2種類の検査の診断精度を評価する前向き横断研究
研究グループは、SARS-CoV-2感染者と濃厚接触し、無症状および症状発現前の集団を対象に、接触から5日後における2種類の迅速抗原検査の診断精度を評価する目的で、前向き横断研究を行いました。参加者は、オランダ公衆衛生サービスの4ヵ所の検査施設で募集された。対象は、年齢16歳以上の濃厚接触者で、登録時に新型コロナウイルス感染症(COVID-19)の症状がみられない集団でありました。
主要アウトカムは、逆転写ポリメラーゼ連鎖反応(RT-PCR)法による検査を参照基準とした迅速抗原検査の診断精度(感度、特異度、陽性・陰性予測値)とした。感染力の代替指標として、RT-PCR検査の結果が陽性の集団の95%が、ウイルス培養で陽性となるウイルス量のカットオフ値を用いた。
無症状者の感度58.7%、59.4%、有症状者84.2%、73.3%
迅速抗原検査とRT-PCR法の結果が得られた4,274例が解析に含まれました。ウイルス量のカットオフ値(≧5.2 log10 SARS-CoV-2 E遺伝子コピー数/mL)を感染力の代替指標とした場合、全体の感度は86.8~90.1%であり、一貫して無症状の集団の感度は、約87%でございました。
すべての解析において、迅速抗原検査の特異度は>99%であり、陽性予測値は>90%、陰性予測値は>95%でありました。

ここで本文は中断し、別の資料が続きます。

(* ===== verification/JsonValue.v ===== *)
(** * What a JSON text says

    The value of a text by the grammar of JSON ([read_json] of JsonText.v, which knows escapes), its
    numbers read as correctly rounded doubles, and the values that the broker's way of printing
    ([json_text] of Json.v: no escapes, six significant digits) leaves as they are. *)

From S2P Require Import Prelude Strings Double Bson Compound Json JsonText.

Open Scope Z_scope.

(** ** The value of a text *)

Definition literal_value (w : string) : option json :=
  if w =s "null" then Some JNull
  else if w =s "true" then Some (JBool true)
  else if w =s "false" then Some (JBool false)
  else JNumber <$> str2double w.

Definition items_of (f : jtree -> option json) :=
  fix go (l : list jtree) : option (list json) :=
    match l with
    | [] => Some []
    | t :: l' => match f t, go l' with Some j, Some js => Some (j :: js) | _, _ => None end
    end.

Definition members_of (f : jtree -> option json) :=
  fix go (o : list (string * jtree)) : option (list (string * json)) :=
    match o with
    | [] => Some []
    | (k, t) :: o' => match f t, go o' with Some j, Some js => Some ((k, j) :: js) | _, _ => None end
    end.

Fixpoint value_of (t : jtree) : option json :=
  match t with
  | JStr s => Some (JString s)
  | JLit w => literal_value w
  | JArr l => JArray <$> items_of value_of l
  | JObj o => JObject <$> members_of value_of o
  end.

Definition parse_json (s : string) : option json :=
  match read_json s with Some t => value_of t | None => None end.

(** ** What is printed as it is *)

#[export] Instance double_eq_dec : EqDecision spec_float.
Proof. solve_decision. Defined.

(** Characters that need no escape. *)
Definition unescaped (s : string) : bool := str_all plain_char s.

(** A number that its six digits give back. *)
Definition exact_number (d : double) : bool :=
  json_number (toString_double d) && bool_decide (str2double (toString_double d) = Some d).

Fixpoint exact (j : json) : bool :=
  match j with
  | JNull | JBool _ => true
  | JNumber d => exact_number d
  | JString s => unescaped s
  | JArray l => forallb exact l
  | JObject o => forallb (fun kv => unescaped kv.1 && exact kv.2) o
  end.

(** The tree of the text of a value. *)
Fixpoint tree_of (j : json) : jtree :=
  match j with
  | JNull => JLit "null"
  | JBool b => JLit (JSON_BOOL b)
  | JNumber d => JLit (toString_double d)
  | JString s => JStr s
  | JArray l => JArr (map tree_of l)
  | JObject o => JObj (map (fun kv => (kv.1, tree_of kv.2)) o)
  end.

Lemma tree_of_sound j : exact j = true -> sound (tree_of j) = true.
Proof.
  induction j as [|b|d|s|l IH|o IH] using json_induction; cbn [exact tree_of sound]; try done.
  - by destruct b.
  - unfold exact_number, json_literal. intros [-> _]%andb_true_iff. by rewrite orb_true_r.
  - rewrite !forallb_forall. intros Hl t (j & <- & Hj)%in_map_iff. rewrite Forall_forall in IH. apply IH; [by apply list_elem_of_In|auto].
  - rewrite !forallb_forall. intros Ho t (kv & <- & Hkv)%in_map_iff. rewrite Forall_forall in IH. cbn [snd].
    apply IH; [by apply list_elem_of_In|]. by apply Ho, andb_true_iff in Hkv as [_ ?].
Qed.

Lemma written_member k text t : unescaped k = true -> written text (tree_tokens t) ->
  written (quote k +:+ ":" +:+ text) (member_tokens (k, t)).
Proof.
  intros Hk Ht c ts0 Hc H0. unfold member_tokens. cbn [fst snd].
  rewrite !app_assoc_str. change (TStr k :: TPunct ":" :: tree_tokens t) with ([TStr k] ++ [TPunct ":"] ++ tree_tokens t).
  rewrite <- !app_assoc. apply neat_app; [by apply neat_plain|]. apply neat_app; [done|]. by apply Ht.
Qed.

(** The text of such a value is read as its tree. *)
Lemma written_exact j : exact j = true -> written (json_text j) (tree_tokens (tree_of j)).
Proof.
  induction j as [|b|d|s|l IH|o IH] using json_induction; cbn [exact tree_of json_text]; intros He.
  - by apply written_literal.
  - by apply written_literal; destruct b.
  - apply written_literal. unfold exact_number in He. apply andb_true_iff in He as [He _]. unfold json_literal. by rewrite He, orb_true_r.
  - by apply neat_written, neat_plain.
  - apply neat_written. cbn [tree_tokens]. apply (neat_app "[" _ [TPunct "["]); [done|]. rewrite map_map.
    apply (written_join json_text (fun x => tree_tokens (tree_of x))); [by left|].
    rewrite forallb_forall in He. rewrite Forall_forall in IH |- *. intros x Hx. apply IH; [done|]. by apply He, list_elem_of_In.
  - apply neat_written.
    change (tree_tokens (JObj ?o)) with ([TPunct "{"] ++ commas (map member_tokens o) ++ [TPunct "}"]).
    apply (neat_app "{" _ [TPunct "{"]); [done|]. rewrite map_map.
    apply (written_join (fun kv => quote kv.1 +:+ ":" +:+ json_text kv.2) (fun kv => member_tokens (kv.1, tree_of kv.2))); [by right|].
    rewrite forallb_forall in He. rewrite Forall_forall in IH |- *. intros [k v] Hx. cbn [fst snd].
    apply list_elem_of_In in Hx as Hin. apply He, andb_true_iff in Hin as [Hk Hv]. apply written_member; [done|]. by apply (IH (k, v)).
Qed.

Lemma tree_of_value j : exact j = true -> value_of (tree_of j) = Some j.
Proof.
  induction j as [|b|d|s|l IH|o IH] using json_induction; cbn [exact tree_of value_of]; intros He; try done.
  - by destruct b.
  - unfold exact_number in He. apply andb_true_iff in He as [Hn Hd%bool_decide_eq_true]. unfold literal_value.
    rewrite Hd. destruct (toString_double d =s "null") eqn:E1; [apply str_eqb_eq in E1; by rewrite E1 in Hn|].
    destruct (toString_double d =s "true") eqn:E2; [apply str_eqb_eq in E2; by rewrite E2 in Hn|].
    destruct (toString_double d =s "false") eqn:E3; [apply str_eqb_eq in E3; by rewrite E3 in Hn|]. done.
  - assert (items_of value_of (map tree_of l) = Some l) as ->; [|done].
    induction IH as [|x l Hx _ IHl]; [done|]. cbn [forallb] in He. apply andb_true_iff in He as [He1 He2].
    cbn [map items_of]. by rewrite Hx, IHl.
  - assert (members_of value_of (map (fun kv => (kv.1, tree_of kv.2)) o) = Some o) as ->; [|done].
    induction IH as [|[k x] o Hx _ IHo]; [done|]. cbn [forallb fst snd] in *. apply andb_true_iff in He as [[_ He1]%andb_true_iff He2].
    cbn [map members_of fst snd]. by rewrite Hx, IHo.
Qed.

(** An exact value is what its text says. *)
Lemma parse_json_text j : exact j = true -> parse_json (json_text j) = Some j.
Proof.
  intros He. unfold parse_json. rewrite (written_read _ _ (written_exact _ He) (tree_of_sound _ He)). by apply tree_of_value.
Qed.

(** ** What is lost otherwise *)

(** Numbers that agree in six digits have one text; the second is read back as 1234570. *)
Example six_digits :
  json_text (JNumber (double_of_Z 1234567)) = json_text (JNumber (double_of_Z 1234568)) /\
  parse_json (json_text (JNumber (double_of_Z 1234567))) = Some (JNumber (double_of_Z 1234570)).
Proof. split; vm_compute; reflexivity. Qed.

(** A backslash, a quote or a line end inside a text. *)
Example not_escaped :
  parse_json (json_text (JString backslash)) = None /\ parse_json (json_text (JString (str1 "034"))) = None /\
  parse_json (json_text (JString (str1 "010"))) = None /\
  parse_json (json_text (JString (backslash +:+ "n"))) = Some (JString (str1 "010")).
Proof. repeat split; vm_compute; reflexivity. Qed.

(** Small integers, and numbers of up to six digits around them, are exact. *)
Example small_numbers :
  forallb (fun n => exact (JNumber (double_of_Z n))) (map (fun n => Z.of_nat n - 500) (seq 0 1001)) = true /\
  forallb (fun s => match str2double s with Some d => exact (JNumber d) | None => false end)
    ["999999"; "-123456"; "0.1"; "23.45"; "1e-05"; "1e+300"; "-0"; "3.14159"] = true.
Proof. split; vm_compute; reflexivity. Qed.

要するにですよ。SARS-CoV-2感染が確定された患者の濃厚接触者は、症状の発現がない場合であっても、5日目以降に迅速抗原検査で正確にSARS-CoV-2の検出が可能と考えられるのです。ただし、この検査は、感染を見逃すと深刻な影響が出ると予測される場合には使用すべきではないのでご留意ください。
よろしければ、ご参考になさってください。